The interplay between low seesaw scales, threshold-generated RG running, and experimental observables fosters strong connections between theoretical construction and testability:

• Precision oscillation experiments: Future improved measurements of $\theta_{12}$ and the other leptonic mixing angles will further constrain or support low-scale threshold effects as a source of deviation from symmetric high-scale models.
• Direct search for heavy neutrinos: Collider experiments (e.g., LHC) can probe the parameter space where right-handed neutrinos are accessible, through lepton-number violating signals or deviations from Standard Model predictions.

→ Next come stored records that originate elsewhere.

Section Messages.
Context `{UnicodeTables} `{JsonErrors} `{Postgres}.

Definition DomainByName (s : Store) (name : gostring) : prog (result Domain) :=
  Do (Stmt (fun _ db =>
       ensure (text_ok name) invalid_text
         (Ok (head (base.filter (fun x : Z * domain_row => dom_name x.2 = name) (rows (domains db))), db))))
    (fun r => Ret
       match r with
       | Err e => Err (wrap_w (str "loading domain") e)
       | Ok None => Err ErrNotFound
       | Ok (Some (id, d)) => Ok {| d_ID := id; d_Name := dom_name d; d_Status := dom_status d |}
       end).

(** [INSERT INTO idempotency_records ... ON CONFLICT DO NOTHING]: whether a row
    was inserted. *)
Definition insert_idempotency (apiKey : Z) (key hash : gostring) : statement bool :=
  fun env db =>
    ensure (text_ok key) invalid_text
    match idempotency_records db !! (apiKey, key) with
    | Some _ => Ok (false, db)
    | None =>
        ensure (bool_decide (is_Some (api_keys db !! apiKey))) foreign_key_violation
          (Ok (true, set_idempotency
                 <[(apiKey, key) := IdempotencyRec hash None (se_now env) (se_now env + 24 * Hour)]> db))
    end.

(** The record and, through the left join, the message it is linked to. *)
Definition load_idempotency (apiKey : Z) (key : gostring)
    : statement (option (gostring * option StoredMessage)) :=
  query (fun _ db =>
    match idempotency_records db !! (apiKey, key) with
    | None => None
    | Some rec =>
        Some (idem_request_hash rec,
              match idem_message_id rec with
              | None => None
              | Some mid =>
                  (fun m => {| s_ID := mid; s_Status := m_status m; s_CreatedAt := m_created_at m |})
                    <$> messages db !! mid
              end)
    end).

(** [pgx.ErrNoRows] *)
Definition ErrNoRows : error := errors_New (str "no rows in result set").

(** [None] when the key is new, [Some m] when [m] is the earlier result. *)
Definition claimIdempotency (inm : NewMessage) : tx (option StoredMessage) :=
  let% inserted := tx_exec (insert_idempotency (n_APIKeyID inm) (n_IdempotencyKey inm) (n_RequestHash inm)) in
  match inserted with
  | Err e => tx_return (Err (wrap_w (str "claiming idempotency key") e))
  | Ok true => tx_return (Ok None)
  | Ok false =>
      let% loaded := tx_exec (load_idempotency (n_APIKeyID inm) (n_IdempotencyKey inm)) in
      match loaded with
      | Err e => tx_return (Err (wrap_w (str "loading idempotency record") e))
      | Ok None => tx_return (Err (wrap_w (str "loading idempotency record") ErrNoRows))
      | Ok (Some (storedHash, m)) =>
          if negb (equalBytes storedHash (n_RequestHash inm)) then tx_return (Err ErrIdempotencyMismatch)
          else match m with
               | None => tx_return (Err ErrIdempotencyInFlight)
               | Some m => tx_return (Ok (Some m))
               end
      end
  end.

(** The row [insertMessage] writes; columns it leaves out take their default. *)
Definition new_row (inm : NewMessage) (p : packed) (headers tags : gostring) (now : Z) : message_row :=
  {| m_api_key_id := n_APIKeyID inm; m_domain_id := n_DomainID inm; m_status := queued;
     m_from_address := n_FromAddress inm; m_recipients := pk_clear p;
     m_recipients_encrypted := pk_encrypted p; m_recipients_hash := pk_hashes p;
     m_subject := n_Subject inm; m_body_html := n_BodyHTML inm; m_body_text := n_BodyText inm;
     m_headers := headers; m_tags := tags; m_attempts := 0; m_scheduled_at := timestamptz <$> n_ScheduledAt inm;
     m_locked_until := None; m_last_error := None; m_signed_at := None;
     m_created_at := now; m_updated_at := now |}.

Definition insert_message_stmt (inm : NewMessage) (p : packed) : statement StoredMessage :=
  fun env db =>
    ensure (text_ok (n_ID inm) && text_ok (n_FromAddress inm) && text_ok (n_Subject inm)
            && text_ok (n_BodyHTML inm) && text_ok (n_BodyText inm)
            && forallb text_ok (default [] (pk_clear p))) invalid_text
    match jsonb_in (n_Headers inm), jsonb_in (n_Tags inm) with
    | Some headers, Some tags =>
        ensure (bool_decide (messages db !! n_ID inm = None)) unique_violation
        (ensure (bool_decide (is_Some (api_keys db !! n_APIKeyID inm))
                 && bool_decide (is_Some (domains db !! n_DomainID inm))) foreign_key_violation
           (Ok ({| s_ID := n_ID inm; s_Status := queued; s_CreatedAt := se_now env |},
                set_messages <[n_ID inm := new_row inm p headers tags (se_now env)]> db)))
    | _, _ => Err (violation_error invalid_json)
    end.

Definition insertMessage (s : Store) (inm : NewMessage) : tx StoredMessage :=
  let% rand := tx_entropy in
  match packRecipients s rand (n_Recipients inm) with
  | Err e => tx_return (Err e)
  | Ok p =>
      let% r := tx_exec (insert_message_stmt inm p) in
      match r with
      | Err e => tx_return (Err (wrap_w (str "inserting message") e))
      | Ok m => tx_return (Ok m)
      end
  end.

(** [UPDATE idempotency_records SET message_id] *)
Definition link_idempotency (apiKey : Z) (key id : gostring) : statement () :=
  fun _ db => Ok (tt, set_idempotency
    (alter (fun r => IdempotencyRec (idem_request_hash r) (Some id) (idem_created_at r) (idem_expires_at r))
       (apiKey, key)) db).

(** Insert and, when there is a key, link: the part after the replay check. *)
Definition accept (s : Store) (inm : NewMessage) : tx (StoredMessage * bool) :=
  let% msg := insertMessage s inm in
  match msg with
  | Err e => tx_return (Err e)
  | Ok msg =>
      if bool_decide (n_IdempotencyKey inm <> []) then
        let% linked := tx_exec (link_idempotency (n_APIKeyID inm) (n_IdempotencyKey inm) (s_ID msg)) in
        match linked with
        | Err e => tx_return (Err (wrap_w (str "linking idempotency record") e))
        | Ok _ => tx_return (Ok (msg, false))
        end
      else tx_return (Ok (msg, false))
  end.

Definition enqueue_body (s : Store) (inm : NewMessage) : tx (StoredMessage * bool) :=
  if bool_decide (n_IdempotencyKey inm <> []) then
    let% existing := claimIdempotency inm in
    match existing with
    | Err e => tx_return (Err e)
    | Ok (Some m) => tx_return (Ok (m, true))
    | Ok None => accept s inm
    end
  else accept s inm.

Definition commit_prefix (r : StoredMessage * bool) : gostring :=
  if r.2 then str "committing replay" else str "committing message".

(** The message and whether it is a replay. *)
Definition EnqueueMessage (s : Store) (inm : NewMessage) : prog (result (StoredMessage * bool)) :=
  perform (Transact (enqueue_body s inm) commit_prefix).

• Further model extensions: Models with enlarged gauge sectors (such as left–right symmetry) or specific flavor symmetries may be constructed to maximize the phenomenological utility of low-scale threshold-induced enhancements.

In conclusion, low-scale seesaw setups fundamentally alter the renormalization group evolution of neutrino masses and mixing due to threshold effects from successive decoupling of right-handed neutrinos. The radiative corrections mediated by thresholds can substantially reshape mixing patterns, accommodate flavor symmetric scenarios at low energy, and yield potentially observable consequences at both oscillation experiments and high energy colliders. These features render low-scale seesaw models uniquely positioned among neutrino mass generation mechanisms for theoretical flexibility and empirical accessibility (Bergstrom et al., 2010).